There are difficulties in reaching the last mile with the current injectable vaccines since they depend on a functional cold-chain and administration by well-trained staff, which can be challenging especially when working in unstable environments and harsh climates. Furthermore, most vaccines are administered via injection that may cause pain, and discomfort that leads to hesitancy, in addition to the risks of hazardous waste from syringes.
2-3 million lives
are saved per year by vaccines, helping to end preventable child deaths.
19.7 children
did not receive basic vaccines in 2019 (DTP3 and MCV1), with immunization coverage plateauing or even declining in some countries.
VMAPs can significantly increase immunization coverage
as they do not require the use of needles and or cold chains, removing the risks of needle waste and enabling easier transport.
The response
A groundbreaking innovative technology with the potential to significantly increase global immunization coverage is the Vaccine-containing Microarray Patch (VMAP), an intradermal delivery technology for vaccinations. VMAPs provide an alternative to intramuscular and subcutaneous immunization methods and have the potential to increase acceptability by caregivers and recipients while making vaccines more easy to administer.
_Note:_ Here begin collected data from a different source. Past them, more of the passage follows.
(** * CyberTruck telemetry firmware (STM32F103, [Core/Src/main.c])

    A shallow embedding of the acquisition-and-framing pipeline: the four
    quadrature decoders driven by edge interrupts, the register-level I2C
    driver of the MPU9250, the gyro-Z bias calibration, and the 49-byte
    UART frame with its XOR checksum.

    Conventions.
    - C integers are [Z] with the wrap-around of their type written out
      ([u8], [u16], [u32], [i32], [i16]).
    - [float] is IEEE-754 binary32, round to nearest even, taken from the
      Standard Library's executable specification [SpecFloat] at
      precision 24 and maximal exponent 128.
    - Global variables and the peripherals the program talks to are the
      fields of [Machine]; every C function that touches them is a
      function on [Machine]. *)

From Stdlib Require Import ZArith List Lia Bool QArith Qabs.
From Stdlib Require Import Floats.SpecFloat.
Import ListNotations.
Open Scope Z_scope.

(** ** Machine integers *)

Definition u8  (x : Z) : Z := x mod 2 ^ 8.
Definition u16 (x : Z) : Z := x mod 2 ^ 16.
Definition u32 (x : Z) : Z := x mod 2 ^ 32.

(** Conversion to a signed type of [w] bits (two's complement). *)
Definition signed (w : Z) (x : Z) : Z :=
  (x + 2 ^ (w - 1)) mod 2 ^ w - 2 ^ (w - 1).
Definition i8  : Z -> Z := signed 8.
Definition i16 : Z -> Z := signed 16.
Definition i32 : Z -> Z := signed 32.

Definition is_u8  (x : Z) : Prop := 0 <= x < 2 ^ 8.
Definition is_u32 (x : Z) : Prop := 0 <= x < 2 ^ 32.
Definition is_i16 (x : Z) : Prop := - 2 ^ 15 <= x < 2 ^ 15.
Definition is_i32 (x : Z) : Prop := - 2 ^ 31 <= x < 2 ^ 31.

(** [0; 1; ...; n-1], the values a counted [for] loop runs through. *)
Definition Zseq (n : Z) : list Z := map Z.of_nat (seq 0 (Z.to_nat n)).

(** Array read [a[i]] and write [a[i] = v]; the program only uses indices
    inside the array. *)
Definition rd (a : list Z) (i : Z) : Z := nth (Z.to_nat i) a 0.

Fixpoint wr_nat (a : list Z) (i : nat) (v : Z) : list Z :=
  match a, i with
  | [], _ => []
  | _ :: t, O => v :: t
  | h :: t, S j => h :: wr_nat t j v
  end.
Definition wr (a : list Z) (i : Z) (v : Z) : list Z := wr_nat a (Z.to_nat i) v.

(** ** Single-precision floats *)

Definition float : Type := spec_float.

Definition f_prec : Z := 24.
Definition f_emax : Z := 128.

Definition f_add : float -> float -> float := SFadd f_prec f_emax.
Definition f_sub : float -> float -> float := SFsub f_prec f_emax.
Definition f_mul : float -> float -> float := SFmul f_prec f_emax.
Definition f_div : float -> float -> float := SFdiv f_prec f_emax.

(** Conversion of a C integer to [float]. *)
Definition f_of_int (z : Z) : float := binary_normalize f_prec f_emax z 0 false.

Definition f_zero : float := S754_zero false.

(** The rational number a finite float denotes. *)
Definition F2Q (f : float) : Q :=
  match f with
  | S754_finite s m e =>
      let n := if s then Z.neg m else Z.pos m in
      match e with
      | Z0 => inject_Z n
      | Z.pos p => inject_Z (n * 2 ^ Z.pos p)
      | Z.neg p => n # (2 ^ p)
      end
  | _ => 0%Q
  end.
VMAPs do not require the use of needles and can improve safety during administration, reduce the need for cold chains, enable easier storage and transport and remove the risks of needle waste.
While a number of MAP technologies are currently in development, the global research and development community has identified certain barriers to bringing them to scale, including a lack of market incentives by vaccine manufacturers to pursue the development of this technology.
UNICEF is focusing on driving the research, development and scale of VMAPs. Some current activities include identifying barriers for scaling and investigating the need for market pull incentives to spark interest and endorsement by vaccine manufacturers. The end-goal is to ensure a high-quality product can be used in the challenging environments that UNICEF operates.
The impact
VMAPs can directly contribute to increasing immunization coverage and decreasing the occurrence and impact of outbreaks. They can be integrated into new and existing strategies and immunization plans, including those for disease-specific programmes to control, eliminate or eradicate diseases.
VMAPs have the potential to substantially improve the productivity and resilience of governments to expand immunization coverage and prevent millions of deaths through a more equitable access to vaccines.